What is the number of lines in the listing below that include the string "discriminate"? Answer with that number alone.

-*-

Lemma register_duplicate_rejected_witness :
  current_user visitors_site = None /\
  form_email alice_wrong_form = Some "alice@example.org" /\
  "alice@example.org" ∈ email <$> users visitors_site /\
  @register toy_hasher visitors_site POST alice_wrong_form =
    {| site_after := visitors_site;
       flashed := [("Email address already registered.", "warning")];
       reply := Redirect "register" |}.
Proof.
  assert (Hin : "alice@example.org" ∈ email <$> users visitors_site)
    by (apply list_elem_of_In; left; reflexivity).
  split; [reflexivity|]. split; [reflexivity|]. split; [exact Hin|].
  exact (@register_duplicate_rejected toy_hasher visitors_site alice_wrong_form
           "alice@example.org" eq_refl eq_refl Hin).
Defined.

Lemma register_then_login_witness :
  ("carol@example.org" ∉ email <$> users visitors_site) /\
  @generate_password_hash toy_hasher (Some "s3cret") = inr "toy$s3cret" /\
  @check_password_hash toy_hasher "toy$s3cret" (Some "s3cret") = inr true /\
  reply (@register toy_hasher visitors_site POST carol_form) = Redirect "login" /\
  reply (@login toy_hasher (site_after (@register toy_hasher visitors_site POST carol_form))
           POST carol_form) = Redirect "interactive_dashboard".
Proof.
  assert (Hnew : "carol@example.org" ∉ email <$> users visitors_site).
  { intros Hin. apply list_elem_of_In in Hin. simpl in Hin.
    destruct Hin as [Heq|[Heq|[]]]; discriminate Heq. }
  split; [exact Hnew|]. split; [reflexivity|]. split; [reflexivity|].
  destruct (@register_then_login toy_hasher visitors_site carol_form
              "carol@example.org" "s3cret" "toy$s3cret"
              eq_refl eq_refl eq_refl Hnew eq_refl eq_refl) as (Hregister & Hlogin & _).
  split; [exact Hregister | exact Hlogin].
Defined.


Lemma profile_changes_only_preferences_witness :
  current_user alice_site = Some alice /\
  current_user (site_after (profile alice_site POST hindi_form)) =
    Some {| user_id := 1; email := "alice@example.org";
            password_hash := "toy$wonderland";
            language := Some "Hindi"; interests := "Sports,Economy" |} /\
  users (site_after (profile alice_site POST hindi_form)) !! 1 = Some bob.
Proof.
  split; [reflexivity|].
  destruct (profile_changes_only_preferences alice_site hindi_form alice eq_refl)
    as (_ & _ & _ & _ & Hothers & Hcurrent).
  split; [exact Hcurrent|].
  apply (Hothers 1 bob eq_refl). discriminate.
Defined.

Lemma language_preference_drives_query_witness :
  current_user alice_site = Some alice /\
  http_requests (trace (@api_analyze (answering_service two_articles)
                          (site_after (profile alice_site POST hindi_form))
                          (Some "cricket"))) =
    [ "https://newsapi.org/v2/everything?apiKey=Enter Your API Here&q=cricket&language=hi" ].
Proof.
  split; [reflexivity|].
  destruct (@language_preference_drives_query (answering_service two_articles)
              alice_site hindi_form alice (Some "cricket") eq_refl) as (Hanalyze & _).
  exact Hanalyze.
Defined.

-*-

RESULT BELOW
2